Otomege Sekai wa Mob ni Kibishii Sekai desu LN - Volume 13 Chapter 5
Bab 5:
Keberangkatan
“APAKAH ADA SESUATU YANG MENCURIGAKAN yang terjadi dengan pergerakan kekaisaran?”
“Ya. Mereka berjalan perlahan mendekati kita,” kata Cleare. “Fact dan yang lainnya merasa mencurigakan melihat betapa lambatnya mereka.”

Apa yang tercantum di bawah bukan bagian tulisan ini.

(** The loop of [AcceptRun] ends one code point past the offset it
    began at, or further. *)
Lemma AcceptRun_loop_progress (valid : gostring) (fuel : nat) l u l1 :
  0 <= Pos l -> len (input l) <= max_int ->
  AcceptRun_loop fuel valid l = Ok (u, l1) ->
  Pos l1 - Width l1 = Pos l \/
  Pos l + snd (utf8.DecodeRuneInString (rest l)) <= Pos l1 - Width l1.
Proof.
  revert l. induction fuel as [|fuel IH]; intros l Hpos Hmax; [discriminate|].
  cbn [AcceptRun_loop]. unfold bind at 1.
  destruct (Z.le_gt_cases (len (input l)) (Pos l)) as [Hend|Hin].
  - rewrite Next_at_end by assumption.
    fold (in_set valid EOF). rewrite in_set_EOF. unfold ret.
    intros E. injection E as _ <-. left. cbn [Pos Width set_Width]. lia.
  - assert (Hne : rest l <> []) by (apply rest_nonempty; lia).
    pose proof (decode_width _ Hne) as [W1 W2].
    rewrite Next_decode by (assumption || lia).
    set (w := snd (utf8.DecodeRuneInString (rest l))) in *.
    destruct (0 <=? strings.IndexRune valid _).
    + intros E. apply IH in E; [|cbn [Pos set_Pos set_Width]; lia|exact Hmax].
      cbn [Pos set_Pos set_Width] in E.
      pose proof (decode_width_bounds (rest (set_Pos (Pos l + w) (set_Width w l)))).
      right. lia.
    + unfold ret. intros E. injection E as _ <-. left.
      cbn [Pos Width set_Pos set_Width]. lia.
Qed.

(** [AcceptRun] leaves [Pos] where it was or at least one code point
    further. *)
Lemma AcceptRun_advance (valid : gostring) l :
  typed l -> 0 <= Pos l ->
  exists run t,
    rest l = run ++ t /\
    AcceptRun valid l =
    Ok (tt, set_Pos (Pos l + len run)
                    (set_Width (snd (utf8.DecodeRuneInString t)) l)) /\
    (run = [] \/ snd (utf8.DecodeRuneInString (rest l)) <= len run).
Proof.
  intros Ht Hpos. pose proof Ht as (HS & HP & HW & HL & Hmax).
  destruct (AcceptRun_loop_total valid (S (length (input l))) l Hpos Hmax)
    as (run & t & Hrun & Hloop).
  { unfold rest. rewrite length_drop. lia. }
  pose proof (AcceptRun_loop_progress _ _ _ _ _ Hpos Hmax Hloop) as Hprog.
  cbn [Pos Width set_Pos set_Width] in Hprog.
  destruct Hrun as (Hs & _).
  pose proof (len_nonneg run). pose proof (len_nonneg t).
  assert (Hint : is_int (Pos l + len run)).
  { destruct (Z.le_gt_cases (len (input l)) (Pos l)) as [Hend|Hin].
    - rewrite rest_empty in Hs by assumption.
      symmetry in Hs. apply app_eq_nil in Hs as [-> _].
      change (len []) with 0. rewrite Z.add_0_r. exact HP.
    - apply (f_equal len) in Hs. rewrite len_rest, len_app in Hs by lia.
      unfold is_int, min_int, max_int, int_bits in *. lia. }
  exists run, t. split; [exact Hs|]. split.
  - unfold AcceptRun, AcceptRun_fuel, bind at 1, get.
    unfold bind. rewrite Hloop. rewrite Backup_eq.
    cbn [Pos Width set_Pos set_Width].
    replace (Pos l + len run + _ - _) with (Pos l + len run) by lia.
    rewrite wrap_id by exact Hint.
    destruct l; reflexivity.
  - destruct Hprog as [Heq | Hle]; [left | right; lia].
    apply len_nil_iff. lia.
Qed.
(** * ICLR 2026 rating crawler: a shallow embedding of [fetch_ratings.py]

    The development follows the source file top-down:

    - Python values as [json.loads] produces them ([json]), with the
      truthiness, [.get] and iteration rules the crawler relies on;
    - the regular expressions of [RatingExtractor.RATING_PATTERNS], run by a
      small backtracking matcher that follows the semantics of Python's
      [re.findall];
    - [statistics.mean] and [round] on binary64 floating-point numbers, the
      value of a float being kept as an exact rational;
    - the crawler itself: [fetch_paper_comments],
      [extract_ratings_from_comments], [process_single_paper] and
      [process_papers_batch], written in a state monad over the observable
      effects (requests sent, back-off sleeps). *)

From Stdlib Require Import ZArith NArith QArith Qabs Qround List String Ascii
  Bool Lia Lqa Permutation Sorted DecimalString.
Import ListNotations.

Open Scope Z_scope.

(** ** Python exceptions and fallible computations *)

Inductive exn : Type :=
| AttributeError
| TypeError
| ValueError
| KeyError
| StatisticsError.

Inductive result (A : Type) : Type :=
| Ok (a : A)
| Raise (e : exn).

Arguments Ok {A} a.
Arguments Raise {A} e.

Definition rbind {A B : Type} (m : result A) (f : A -> result B) : result B :=
  match m with
  | Ok a => f a
  | Raise e => Raise e
  end.

Declare Scope result_scope.
Delimit Scope result_scope with result.
Notation "x <- m ;; k" := (rbind m (fun x => k))
  (at level 61, m at next level, right associativity) : result_scope.

(** ** Text

    A Python [str] is a sequence of Unicode code points. *)

Definition char := N.
Definition text := list char.

Definition text_of_string (s : string) : text :=
  map N_of_ascii (list_ascii_of_string s).

(** ** JSON values, as [response.json()] returns them

    A [dict] is kept as the list of its items (keys are distinct, [.get]
    returns the first item with the key).  A float carries its exact value. *)

#[warnings="-register-all"]
Inductive json : Type :=
| JNull
| JBool (b : bool)
| JInt (z : Z)
| JFloat (q : Q)
| JStr (s : text)
| JList (l : list json)
| JDict (d : list (string * json)).

(** [bool(v)]: the truth value Python gives to [v]. *)
Definition truthy (v : json) : bool :=
  match v with
  | JNull => false
  | JBool b => b
  | JInt z => negb (z =? 0)
  | JFloat q => negb (Qeq_bool q 0)
  | JStr s => match s with [] => false | _ => true end
  | JList l => match l with [] => false | _ => true end
  | JDict d => match d with [] => false | _ => true end
  end.

Fixpoint dict_lookup (d : list (string * json)) (key : string) : option json :=
  match d with
  | [] => None
  | (k, v) :: d' => if String.eqb k key then Some v else dict_lookup d' key
  end.

(** [v.get(key, default)]: only a [dict] has the method. *)
Definition py_get (v : json) (key : string) (default : json) : result json :=
  match v with
  | JDict d =>
      match dict_lookup d key with
      | Some x => Ok x
      | None => Ok default
      end
  | _ => Raise AttributeError
  end.

(** [isinstance(v, dict)] *)
Definition isinstance_dict (v : json) : bool :=
  match v with
  | JDict _ => true
  | _ => false
  end.

(** [for x in v]: the elements the loop visits.  A list yields its elements,
    a dict its keys, a string its characters; the other values are not
    iterable. *)
Definition py_iter (v : json) : result (list json) :=
  match v with
  | JList l => Ok l
  | JDict d => Ok (map (fun kv => JStr (text_of_string (fst kv))) d)
  | JStr s => Ok (map (fun c => JStr [c]) s)
  | _ => Raise TypeError
  end.

(** ** [extract_ratings_from_comments] *)

(** The test of line 185:
    [rating_value is not None and isinstance(rating_value, int)
     and 0 <= rating_value <= 10].
    [bool] is a subclass of [int], with [True == 1] and [False == 0]; the
    score list keeps the numeric value. *)
Definition accepted_rating (rating_value : json) : option Z :=
  match rating_value with
  | JInt z => if (0 <=? z) && (z <=? 10) then Some z else None
  | JBool b => if (0 <=? Z.b2z b) && (Z.b2z b <=? 10) then Some (Z.b2z b) else None
  | _ => None
  end.

(** The value inspected for one note (lines 175-182). *)
Definition rating_value_of_note (note : json) : result json :=
  (content <- py_get note "content" (JDict []) ;;
   rating_field <- py_get content "rating" (JDict []) ;;
   if isinstance_dict rating_field
   then py_get rating_field "value" JNull
   else Ok rating_field)%result.

(** The loop of lines 173-186, [ratings] being the list built so far. *)
Fixpoint extract_ratings_loop (notes : list json) (ratings : list Z)
  : result (list Z) :=
  match notes with
  | [] => Ok ratings
  | note :: notes' =>
      (rating_value <- rating_value_of_note note ;;
       match accepted_rating rating_value with
       | Some r => extract_ratings_loop notes' (ratings ++ [r])
       | None => extract_ratings_loop notes' ratings
       end)%result
  end.

Definition extract_ratings_from_comments (comments_data : json)
  : result (list Z) :=
  (notes <- py_get comments_data "notes" (JList []) ;;
   notes <- py_iter notes ;;
   extract_ratings_loop notes [])%result.

(** ** Regular expressions

    The fragment of Python's [re] syntax the source uses: literals, sets,
    ranges, [\d], [\s], greedy [*] and [+] on a single-character item, one
    capturing group, concatenation, alternation and [\b]. *)

Inductive atom : Type :=
| Lit (c : char)
| OneOf (cs : list char)
| Range (lo hi : char)
| Digit
| Space.

Inductive regex : Type :=
| Eps
| Atom (a : atom)
| Star (a : atom)
| Group (r : regex)
| Seq (r1 r2 : regex)
| Alt (r1 r2 : regex)
| Boundary.

Definition Plus (a : atom) : regex := Seq (Atom a) (Star a).

(** The pattern matching the characters of an ASCII string in sequence. *)
Fixpoint lits (cs : text) : regex :=
  match cs with
  | [] => Eps
  | [c] => Atom (Lit c)
  | c :: cs' => Seq (Atom (Lit c)) (lits cs')
  end.

Definition str (s : string) : regex := lits (text_of_string s).

(** [\s] on a [str] pattern: the characters for which [str.isspace()]
    holds. *)
Definition is_space (c : char) : bool :=
  (((9 <=? c) && (c <=? 13)) || ((28 <=? c) && (c <=? 32))
   || (c =? 133) || (c =? 160) || (c =? 5760)
   || ((8192 <=? c) && (c <=? 8202))
   || (c =? 8232) || (c =? 8233) || (c =? 8239) || (c =? 8287)
   || (c =? 12288))%N.

Definition ascii_lower (c : char) : char :=
  (if (65 <=? c) && (c <=? 90) then c + 32 else c)%N.

(** The lower-case mapping [re.IGNORECASE] applies to the subject, for the
    characters whose image is an ASCII letter: the ASCII capitals, U+0130
    (capital I with dot) and U+212A (Kelvin sign). *)
Definition sre_lower (c : char) : char :=
  (if c =? 304 then 105 else if c =? 8490 then 107 else ascii_lower c)%N.

(** A pattern literal [p] against a subject character [c].  Under
    [re.IGNORECASE] the literals "i" and "s" also match U+0131 (dotless i)
    and U+017F (long s).  The literals of the source are ASCII letters or
    uncased characters. *)
Definition lit_matches (ignorecase : bool) (p c : char) : bool :=
  (if ignorecase
   then (sre_lower c =? ascii_lower p)
        || ((ascii_lower p =? 105) && (c =? 305))
        || ((ascii_lower p =? 115) && (c =? 383))
   else c =? p)%N.
(** X14: whatever the raw call files are, a REDItools file is skipped
    without a row or given up with an exception, every entry the aggregator
    loads comes from RED-ML, and a run neither writes a consensus matrix nor
    exits by itself: it ends without output or with an uncaught exception. *)
Theorem aggregator_loads_only_REDML_and_never_writes
  (min_edit_level : Q) (all_files : list Phase3.raw_file) :
  (forall f, In f all_files -> Phase3.file_tool f = Phase3.REDItools ->
             Phase3.process_file min_edit_level f = Ok None
             \/ exists e, Phase3.process_file min_edit_level f = Raise e)
  /\ (forall e, In e (concat (fst (Phase3.load_files min_edit_level all_files))) ->
                Phase3.Tool e = Phase3.REDML)
  /\ (fst (Phase3.run_individual_processing min_edit_level all_files) = Returned None
      \/ exists e, fst (Phase3.run_individual_processing min_edit_level all_files)
                   = Uncaught e).
Proof.
  split; [intros f _ Hf; now apply ConsensusFacts.reditools_file_contributes_nothing|].
  split; [apply ConsensusFacts.load_files_tool|].
  unfold Phase3.run_individual_processing, Phase3.load_and_aggregate_raw_calls.
  destruct all_files as [|f fs]; [right; eexists; reflexivity|].
  pose proof (ConsensusFacts.load_files_tool min_edit_level (f :: fs)) as Htool.
  destruct (Phase3.load_files min_edit_level (f :: fs)) as [raw_df_list log'].
  cbn [fst] in Htool.
  destruct raw_df_list as [|d ds]; [right; eexists; reflexivity|].
  destruct (Phase3.consensus_df (concat (d :: ds))) as [|e0 es] eqn:Ec; [now left|].
  exfalso.
  assert (Hin : In e0 (Phase3.consensus_df (concat (d :: ds)))) by (rewrite Ec; now left).
  apply AggregatorFacts.consensus_df_In in Hin. destruct Hin as [_ [_ [e2 [Hin2 [_ Ht2]]]]].
  rewrite (Htool e2 Hin2) in Ht2. discriminate.
Qed.

Lemma process_file_entries (min_edit_level : Q) (f : Phase3.raw_file)
  (entries : list Phase3.raw_entry) :
  Phase3.process_file min_edit_level f = Ok (Some entries) ->
  forall e, In e entries ->
    (min_edit_level <= Phase3.EditLevel e)%Q
    /\ Phase3.CellType e = Phase3.file_cell_type f /\ Phase3.Tool e = Phase3.file_tool f
    /\ exists prefix, Phase3.SiteID e = (prefix ++ ":A>G")%string
                      \/ Phase3.SiteID e = (prefix ++ ":T>C")%string.
Proof.
  unfold Phase3.process_file. intro H.
  destruct (Phase3.read_csv f) as [df|]; cbn [bind] in H; [|discriminate].
  destruct (Phase3.file_tool f).
  - destruct (Phase3.redml_edit_levels df) as [df'|]; cbn [bind] in H; [|discriminate].
    destruct (Phase3.standardize min_edit_level Phase3.REDML (Phase3.file_cell_type f) df')
      as [es|] eqn:Es; cbn [bind] in H; [|discriminate].
    injection H as <-. exact (AggregatorFacts.standardize_entries _ _ _ _ Es).
  - destruct (Phase3.explode_reditools_substitutions _) as [[|r df']|]; cbn [bind] in H;
      try discriminate.
    destruct (Phase3.standardize min_edit_level Phase3.REDItools
                (Phase3.file_cell_type f) (r :: df')) as [es|] eqn:Es;
      cbn [bind] in H; [|discriminate].
    injection H as <-. exact (AggregatorFacts.standardize_entries _ _ _ _ Es).
Qed.

(** X15: every entry the loader hands to the consensus filter has an
    editing level of at least the configured minimum, a site ID that ends
    with the canonical base change [A>G] or [T>C], and the cell type and
    tool of one of the raw call files. *)
Theorem loaded_entries_pass_level_and_base_change_filters
  (min_edit_level : Q) (all_files : list Phase3.raw_file)
  (raw_df : list Phase3.raw_entry) (log : list string) :
  Phase3.load_and_aggregate_raw_calls min_edit_level all_files = (Ok raw_df, log) ->
  forall e, In e raw_df ->
    (min_edit_level <= Phase3.EditLevel e)%Q
    /\ (exists f, In f all_files /\ Phase3.CellType e = Phase3.file_cell_type f
                  /\ Phase3.Tool e = Phase3.file_tool f)
    /\ exists prefix, Phase3.SiteID e = (prefix ++ ":A>G")%string
                      \/ Phase3.SiteID e = (prefix ++ ":T>C")%string.
Proof.
  intro H.
  assert (Hload : forall e,
             In e (concat (fst (Phase3.load_files min_edit_level all_files))) ->
             (min_edit_level <= Phase3.EditLevel e)%Q
             /\ (exists f, In f all_files /\ Phase3.CellType e = Phase3.file_cell_type f
                           /\ Phase3.Tool e = Phase3.file_tool f)
             /\ exists prefix, Phase3.SiteID e = (prefix ++ ":A>G")%string
                               \/ Phase3.SiteID e = (prefix ++ ":T>C")%string).
  { clear H. induction all_files as [|f fs IH]; cbn [Phase3.load_files]; [intros e []|].
    destruct (Phase3.load_files min_edit_level fs) as [raw_df_list log0]. cbn [fst] in IH.
    assert (IH' : forall e, In e (concat raw_df_list) ->
               (min_edit_level <= Phase3.EditLevel e)%Q
               /\ (exists f0, In f0 (f :: fs)
                              /\ Phase3.CellType e = Phase3.file_cell_type f0
                              /\ Phase3.Tool e = Phase3.file_tool f0)
               /\ exists prefix, Phase3.SiteID e = (prefix ++ ":A>G")%string
                                 \/ Phase3.SiteID e = (prefix ++ ":T>C")%string).
    { intros e He. destruct (IH e He) as [Hl [[f0 [Hf0 Hct]] Hs]].
      split; [exact Hl|]. split; [exists f0; split; [now right | exact Hct] | exact Hs]. }
    destruct (Phase3.process_file min_edit_level f) as [[entries|]|] eqn:E; cbn [fst];
      try exact IH'.
    intros e He. cbn [concat] in He. apply in_app_or in He. destruct He as [He|He].
    - destruct (process_file_entries _ _ E e He) as [Hl [Hc [Ht Hs]]].
      split; [exact Hl|]. split; [exists f; split; [now left | auto] | exact Hs].
    - now apply IH'. }
  unfold Phase3.load_and_aggregate_raw_calls in H.
  destruct all_files as [|f fs]; [discriminate|].
  destruct (Phase3.load_files min_edit_level (f :: fs)) as [raw_df_list log0].
  cbn [fst] in Hload.
  destruct raw_df_list as [|d ds]; [discriminate|].
  injection H as <- _. exact Hload.
Qed.

Lemma loaded_entries_pass_level_and_base_change_filters_witness :
  let e := {| Phase3.SiteID := "1:2000:A>G"; Phase3.CellType := "Bcell";
              Phase3.Tool := Phase3.REDML; Phase3.EditLevel := 5 # 10 |} in
  ((1 # 10) <= Phase3.EditLevel e)%Q
  /\ (exists f, In f [scenario_A_redml; scenario_A_reditools]
                /\ Phase3.CellType e = Phase3.file_cell_type f
                /\ Phase3.Tool e = Phase3.file_tool f)
  /\ exists prefix, Phase3.SiteID e = (prefix ++ ":A>G")%string
                    \/ Phase3.SiteID e = (prefix ++ ":T>C")%string.
Proof.
  eapply (@loaded_entries_pass_level_and_base_change_filters (1 # 10)
            [scenario_A_redml; scenario_A_reditools]).
  - reflexivity.
  - right. left. reflexivity.
Defined.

Saat itu tengah malam ketika Cleare memberiku laporannya. Pasukan Vordenoit sudah berangkat dan sedang menuju ke sini, tetapi langkah mereka sangat lambat. Untungnya, itu memberi kami lebih banyak waktu untuk bersiap, tetapi sulit dipercaya bahwa Makhluk Iblis seperti Arcadia telah mengurangi kecepatan mereka tanpa alasan yang jelas.
Aku duduk di tepi tempat tidurku dengan tangan di daguku, memikirkan berita ini.
Angie, yang saat itu rambutnya terurai, berkata, “Tidakkah menurutmu mereka hanya bersikap hati-hati untuk menghindari serangan mendadak?”
Saya tentu saja mengira itu mungkin, tetapi kedua AI itu tidak.
“Tidak,” kata Cleare. “Tidak mungkin.”
“Serangan mendadak tidak akan menjadi ancaman bagi Arcadia dengan tingkat kekuatannya saat ini,” Luxion setuju.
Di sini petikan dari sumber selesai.